- _Exercise brief_
Go through the listing below and list every line with "scanUserRows".

- _Material supplied_
(** One clause on one row; LIKE on NULL is not true. *)
Definition clause_holds (r : user_row) (c : clause) (arg : string) : bool :=
  match c with
  | TypeLike => like (u_type r) arg
  | MetaLike k => match json_get (u_metadata r) k with Some v => like v arg | None => false end
  end.

Definition where_holds (clauses : list clause) (args : list string) (r : user_row) : bool :=
  forallb (λ ca, clause_holds r ca.1 ca.2) (zip clauses args).

Definition SearchUsers (o : MapOrder) (a : answer) (filters : gmap string string) (s : db)
    : result (list User) :=
  if bool_decide (size filters = 0%nat) then ListUsers o a s
  else
    let '(clauses, args) := build filters (sorted_keys o filters) in
    match clauses with
    | [] => ListUsers o a s
    | _ =>
        try rows := query a (select_by o by_email_row (where_holds clauses args) (t_users s)) in
        scanUsers rows
    end.

Definition CountUsers (a : answer) (s : db) : result Z := query a (Z.of_nat (size (t_users s))).

Definition SaveDeliveryJob (now : Time) (a : answer) (job : DeliveryJob) (s : db) : result unit * db :=
  let job' := MkJob (MessageID job) (RecipientID job) (EndpointURL job) (Status job)
                (Attempts job) (if MaxAttempts job =? 0 then 5 else MaxAttempts job)
                (LastError job) (NextRetryAt job) (DeliveredAt job)
                (if IsZero (JCreatedAt job) then now else JCreatedAt job)
                (if IsZero (JUpdatedAt job) then now else JUpdatedAt job) in
  exec a (insert_job job') s.

Definition UpdateDeliveryJob (now : Time) (a : answer) (job : DeliveryJob) (s : db) : result unit * db :=
  let job' := MkJob (MessageID job) (RecipientID job) (EndpointURL job) (Status job)
                (Attempts job) (MaxAttempts job) (LastError job) (NextRetryAt job)
                (DeliveredAt job) (JCreatedAt job) now in
  exec a (update_job_row job') s.

Definition GetDeliveryJob (a : answer) (messageID recipientID : string) (s : db) : result DeliveryJob :=
  match query_row a (t_jobs s !! (messageID, recipientID)) with
  | NoRows => Err ErrNotFound
  | RowError e => Err (wrapErr "get delivery job" e)
  | Row j => Ok j
  end.

Definition ListPendingDeliveryJobs (o : MapOrder) (a : answer) (before : Time) (limit : Z) (s : db)
    : result (list DeliveryJob) :=
  let rows := select_by o by_next_retry (pending_row before) (t_jobs s) in
  if 0 <? limit then query a (sql_limit limit rows) else query a rows.

Definition ListDeliveryJobsByRecipient (o : MapOrder) (a : answer) (recipientID : string)
    (status : option DeliveryStatus) (s : db) : result (list DeliveryJob) :=
  let newest a b := After (JCreatedAt a) (JCreatedAt b) in
  match status with
  | None => query a (select_by o newest (λ j, bool_decide (RecipientID j = recipientID)) (t_jobs s))
  | Some st =>
      query a (select_by o newest
        (λ j, bool_decide (RecipientID j = recipientID) && bool_decide (Status j = st)) (t_jobs s))
  end.

End Sqlite.
End Sqlite.

(** ** [internal/store/sqlstore] *)

Module SqlStore.
Section SqlStore.
Context {E : Engine}.

Definition errText (s : string) : error := EText (Text ("sqlstore: " +:+ s) []).
Definition wrapErr (s : string) (e : error) : error := EWrap (Text ("sqlstore: " +:+ s +:+ ": %w") []) e.

Definition SaveNode (a : answer) (n : Node) (s : db) : result unit * db :=
  if bool_decide (ID n = "") then (Err (errText "node id is required"), s)
  else
    match exec a (upsert_node (ID n) (PrivateKeyB64 n) (PublicKeyB64 n)) s with
    | (Err e, s') => (Err (wrapErr "save node" e), s')
    | r => r
    end.

Definition GetNode (a : answer) (id : string) (s : db) : result Node :=
  match query_row a (t_nodes s !! id) with
  | NoRows => Err ErrNotFound
  | RowError e => Err (wrapErr "get node" e)
  | Row n => Ok n
  end.

Definition SaveDomain (a : answer) (d : Domain) (s : db) : result unit * db :=
  exec a (upsert_domain (Name d) (NodeID d) (Z.b2z (IsDefault d))) s.

(** [Scan] of the BOOLEAN column into [IsDefault]. *)
Definition scanDomain (r : domain_row) : Domain :=
  MkDomain (d_name r) (d_node_id r) (negb (d_is_default r =? 0)).

Definition scan_domain (r : scanned domain_row) : result Domain :=
  match r with
  | NoRows => Err ErrNotFound
  | RowError e => Err e
  | Row d => Ok (scanDomain d)
  end.

Definition GetDomain (a : answer) (name : string) (s : db) : result Domain :=
  scan_domain (query_row a (t_domains s !! name)).

(** WHERE is_default = 1 LIMIT 1 *)
Definition GetDefaultDomain (o : MapOrder) (a : answer) (s : db) : result Domain :=
  scan_domain (query_row a
    (head (filter (λ r, d_is_default r = 1) (range_values o (t_domains s))))).

Definition ListDomains (o : MapOrder) (a : answer) (s : db) : result (list Domain) :=
  try rows := query a (select_by o by_name all_rows (t_domains s)) in
  Ok (scanDomain <$> rows).

Definition CountDomains (a : answer) (s : db) : result Z :=
  query a (Z.of_nat (size (t_domains s))).

Definition SaveUser (now : Time) (a : answer) (u : User) (s : db) : result unit * db :=
  let meta := Marshal (Metadata u) in
  let createdAt := if IsZero (CreatedAt u) then now else CreatedAt u in
  exec a (upsert_user (Email u) (UType u) (UPublicKeyB64 u) meta createdAt) s.

(** One row into a [store.User]; the metadata column is decoded. *)
Definition scanUser (r : user_row) : result User :=
  match Unmarshal (u_metadata r) with
  | Ok m => Ok (MkUser (u_email r) (u_type r) (u_public_key r) m (u_created_at r))
  | Err e => Err (wrapErr "unmarshal metadata" e)
  end.

Definition GetUser (a : answer) (email : string) (s : db) : result User :=
  match query_row a (t_users s !! email) with
  | NoRows => Err ErrNotFound
  | RowError e => Err e
  | Row r => scanUser r
  end.

(** The loop over the rows stops at the first that does not decode. *)
Fixpoint scanUserRows (rows : list user_row) : result (list User) :=
  match rows with
  | [] => Ok []
  | r :: rows' => try u := scanUser r in try us := scanUserRows rows' in Ok (u :: us)
  end.

Definition ListUsers (o : MapOrder) (a : answer) (s : db) : result (list User) :=
  try rows := query a (select_by o by_email_row all_rows (t_users s)) in scanUserRows rows.

(** The WHERE clauses of [SearchUsers] with the number of their placeholder. *)
Inductive clause :=
| TypeLike (n : Z)
| MetaLike (k : string) (n : Z).

(** One turn of the loop over the sorted keys; [n := len(args) + 1]. *)
Definition add_clause (filters : gmap string string) (st : list clause * list string) (k : string)
    : list clause * list string :=
  let '(clauses, args) := st in
  let n := Z.of_nat (length args) + 1 in
  let arg := "%" +:+ mget filters k +:+ "%" in
  if bool_decide (k = "type") then (clauses ++ [TypeLike n], args ++ [arg])
  else if IsValidMetaKey k then (clauses ++ [MetaLike k n], args ++ [arg])
  else st.

Definition build (filters : gmap string string) (keys : list string) : list clause * list string :=
  foldl (add_clause filters) ([], []) keys.

Definition sorted_keys (o : MapOrder) (filters : gmap string string) : list string :=
  sortSlice (λ a b, String.ltb a b) ((range o filters).*1).

Definition placeholder (c : clause) : Z := match c with TypeLike n | MetaLike _ n => n end.

(** The argument bound to [$n]. *)
Definition bound_arg (args : list string) (n : Z) : option string :=
  if 1 <=? n then args !! Z.to_nat (n - 1) else None.

Definition clause_holds (args : list string) (r : user_row) (c : clause) : bool :=
  match bound_arg args (placeholder c) with
  | None => false
  | Some arg =>
      match c with
      | TypeLike _ => like (u_type r) arg
      | MetaLike k _ => match json_get (u_metadata r) k with Some v => like v arg | None => false end
      end
  end.

Definition where_holds (clauses : list clause) (args : list string) (r : user_row) : bool :=
  forallb (clause_holds args r) clauses.

(** The server prepares a statement when its placeholders are [$1] to [$m] and
    [m] arguments come with it. *)
Definition prepares (clauses : list clause) (args : list string) : bool :=
  bool_decide ((placeholder <$> clauses) = (Z.of_nat <$> seq 1 (length args))).

Definition bind_error : error := EExternal "pq: wrong number of parameters".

- _Task solution_
Fixpoint scanUserRows (rows : list user_row) : result (list User) :=
  | r :: rows' => try u := scanUser r in try us := scanUserRows rows' in Ok (u :: us)
  try rows := query a (select_by o by_email_row all_rows (t_users s)) in scanUserRows rows.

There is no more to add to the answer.